Komisi Pemilihan Umum Provinsi Bali mengundang Badan Pengawas Pemilu Provinsi Bali, Kesbangpollinmas Provinsi Bali, Persatuan Wartawan Indonesia,  Akademisi dari tujuh perguruan tinggi di Denpasar serta KPU Kabupaten/Kota se-Bali dalam acara Desiminasi Riset Pencermatan Pola Suara Sah dan Tidak Sah Hasil Pilpres Tahun 2014. Acara yang diadakan kamis (11/8) di ruang rapat KPU Provinsi Bali dibuka oleh Ketua KPU Provinsi Bali Dewa Kade Wiarsa Raka Sandi, ST dan dihadiri pula oleh Komisioner KPU Provinsi Bali Dr. Ni Wayan Widhiasthini,S.Sos,M.Si. Ir, I wayan Jondra, Ni Putu Ayu Winariati,SP serta pejabat struktural KPU Provinsi Bali ini bertujuan untuk mengetahui implementasi dari regulasi di TPS. Riset dengan tema “suara tidak sah” dilakukan pada TPS 2 dan 3 Desa Melinggih Kecamatan Payangan Kabupaten Gianyar. Diskusi yang dipandu oleh Komisioner KPU Provinsi Bali Dr. Ni Wayan Widhiasthini,S.Sos,M.Si. melibatkan seluruh undangan untuk ikut berdiskusi menyampaikan pendapat dan masukan bagi terbentuknya kualitas Pemilu yang lebih baik dan berkualitas. Dengan ragam masukan dari peserta diskusi, maka untuk mengetahui bagaimana terjadinya suara tidak sah yang begitu besar dalam Pemilu adalah pekerjaan yang tidak mudah. Jadi dianjurkan dilakukan penelitian kelapangan secara langsung.

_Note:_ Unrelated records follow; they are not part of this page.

(** C2 (amended). For every swap, the limit [makeMemo] embeds in the memo
    is [toAmount - receiveFee] rounded to the nearest integer, multiplied by
    [1 - slippage] and rounded to the nearest integer again, halves away
    from zero both times, then converted to 8-decimal base units; for an
    asset of at most 8 decimals the conversion multiplies by
    [10 ^ (8 - decimals)]. When [toAmount - receiveFee] is whole the first
    rounding changes nothing. For [toAmount = 1000], [receiveFee = 50],
    [slippage = 0.02] the rounded product is 931. *)
Theorem makeMemo_limit_rounds_to_nearest :
  (forall (swap : Thorchain.SwapHistoryItem) (d : Z),
      Thorchain.memoLimit swap d
      = Thorchain.convertBaseAmountDecimal
          {| Thorchain.amount :=
               nearest
                 (inject_Z (nearest (Thorchain.toAmount swap - Thorchain.receiveFee swap))
                  * (1 - Thorchain.slippage swap))%Q;
             Thorchain.decimal := d |} 8)
  /\ (forall (W : Type) (E : Collaborators W) (cat : Catalog) (lib : Thorchain.Libs)
            (network : Network) (walletId : WalletId)
            (swap : Thorchain.SwapHistoryItem) (st st' : St W) (text : string),
        Thorchain.makeMemo E cat lib network walletId swap st = (Ok text, st') ->
        let limit :=
          nearest
            (inject_Z (nearest (Thorchain.toAmount swap - Thorchain.receiveFee swap))
             * (1 - Thorchain.slippage swap)) in
        exists info asset address,
          cryptoassets cat !! Thorchain.to swap = Some info
          /\ text = Thorchain.getSwapMemo lib asset address
                      (Thorchain.convertBaseAmountDecimal
                         {| Thorchain.amount := limit;
                            Thorchain.decimal := decimals info |} 8)
          /\ (decimals info <= 8 ->
              text = Thorchain.getSwapMemo lib asset address
                       {| Thorchain.amount := limit * 10 ^ (8 - decimals info);
                          Thorchain.decimal := 8 |}))
  /\ (forall (swap : Thorchain.SwapHistoryItem) (z : Z),
        (Thorchain.toAmount swap - Thorchain.receiveFee swap == inject_Z z)%Q ->
        nearest (inject_Z (nearest (Thorchain.toAmount swap - Thorchain.receiveFee swap))
                 * (1 - Thorchain.slippage swap))
        = nearest ((Thorchain.toAmount swap - Thorchain.receiveFee swap)
                   * (1 - Thorchain.slippage swap)))
  /\ (forall d, Thorchain.minimumOutput 1000%Q 50%Q 0.02%Q d = 931%Q).
Proof.
  split; [exact memoLimit_nearest|]. split; [|split].
  - intros W E cat lib network walletId swap st st' text Hrun limit.
    apply makeMemo_returns in Hrun as (info & asset & address & Hinfo & ->).
    exists info, asset, address. split; [exact Hinfo|].
    rewrite (memoLimit_nearest swap (decimals info)). fold limit.
    split; [reflexivity|].
    intros Hd. by rewrite convertBaseAmountDecimal_up.
  - intros swap z Hwhole.
    rewrite (nearest_comp _ _ Hwhole), nearest_integer.
    apply nearest_comp. by rewrite Hwhole.
  - intros d. reflexivity.
Qed.

Lemma makeMemo_limit_rounds_to_nearest_witness :
  exists info asset address,
    cryptoassets Scenario.catalog !! "BTC" = Some info
    /\ "=:BTC.BTC:addr-BTC:501"
       = Thorchain.getSwapMemo Scenario.libs asset address
           (Thorchain.convertBaseAmountDecimal
              {| Thorchain.amount := nearest (inject_Z (nearest (1000.6 - 0)) * (1 - 0.5));
                 Thorchain.decimal := decimals info |} 8).
Proof.
  destruct makeMemo_limit_rounds_to_nearest as (_ & H & _).
  destruct (H nat (Scenario.world Scenario.calm) Scenario.catalog Scenario.libs
              "mainnet" "w1"
              (Scenario.vaultSwap "ETH" "APPROVE_CONFIRMED" 1000.6%Q 0%Q 0.5%Q)
              (0%nat, []) (0%nat, [EvGetSwapAddress "BTC" "acc-btc"])
              "=:BTC.BTC:addr-BTC:501")
    as (info & asset & address & Hinfo & Htext & _).
  - vm_compute. reflexivity.
  - exists info, asset, address. split; [exact Hinfo | exact Htext].
Defined.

Paket “SURYA” Serahkan Syarat Dukungan

Bakal Pasangan Calon Bupati dan Wakil Bupati Buleleng Dewa Nyoman Sukrawan dan Gede Dharma Wijaya yang tergabung dalam paket “SURYA” mendatangi Komisi Pemilihan Umum Kabupaten Buleleng untuk menyerahkan syarat dukungan calon perseorangan. (10/08/16)Memutuskan maju melalui jalur perseorangan, didampingi oleh puluhan pendukungnya paket “SURYA” tiba di Kantor KPU Kabupaten Buleleng  dihari terakhir masa penyerahan syarat dukungan bakal calon perseorangan pada Pukul. 15.11 WITA, 49 Menit sebelum waktu penyerahan berkas dan diterima langsung oleh Ketua KPU Buleleng Gede Suardana bersama Anggota lainnya.Untuk Pilkada Buleleng Tahun 2017, jumlah syarat minimal dukungan bakal calon perseorangan ditetapkan di angka 40.238 dukungan dengan sebaran minimal di lima kecamatan. Tahapan pendaftaran pasangan calon akan dimulai dari tanggal 21 September 2016 sampai dengan 23 September 2016 mendatang.Proses verifikasi dukungan langsung dilakukan oleh tim verifikator KPU Buleleng setelah diserahkan secara simbolik oleh Dewa Sukrawan kepada Ketua KPU Buleleng disaksikan oleh Ketua Panwaslih Kabupaten Buleleng dan pihak dari KPU Provinsi Bali. Masa tahapan verifkasi akan berakhir pada tanggal 12 Agustus 2016.  Dihari yang sama, hadir juga pasangan bakal calon I Gusti Ketut Adi Yustika Aryawan dan Luh Made Marwati yang tergabung dalam paket “YUS-MARWATI”. Namun pada kesempatan tersebut, tim dari pasangan yang sebelumnya akan malalui jalur perseorangan tersebut menyatakan pembatalan dikarenakan akan menempuh jalur partai politik. (gb)  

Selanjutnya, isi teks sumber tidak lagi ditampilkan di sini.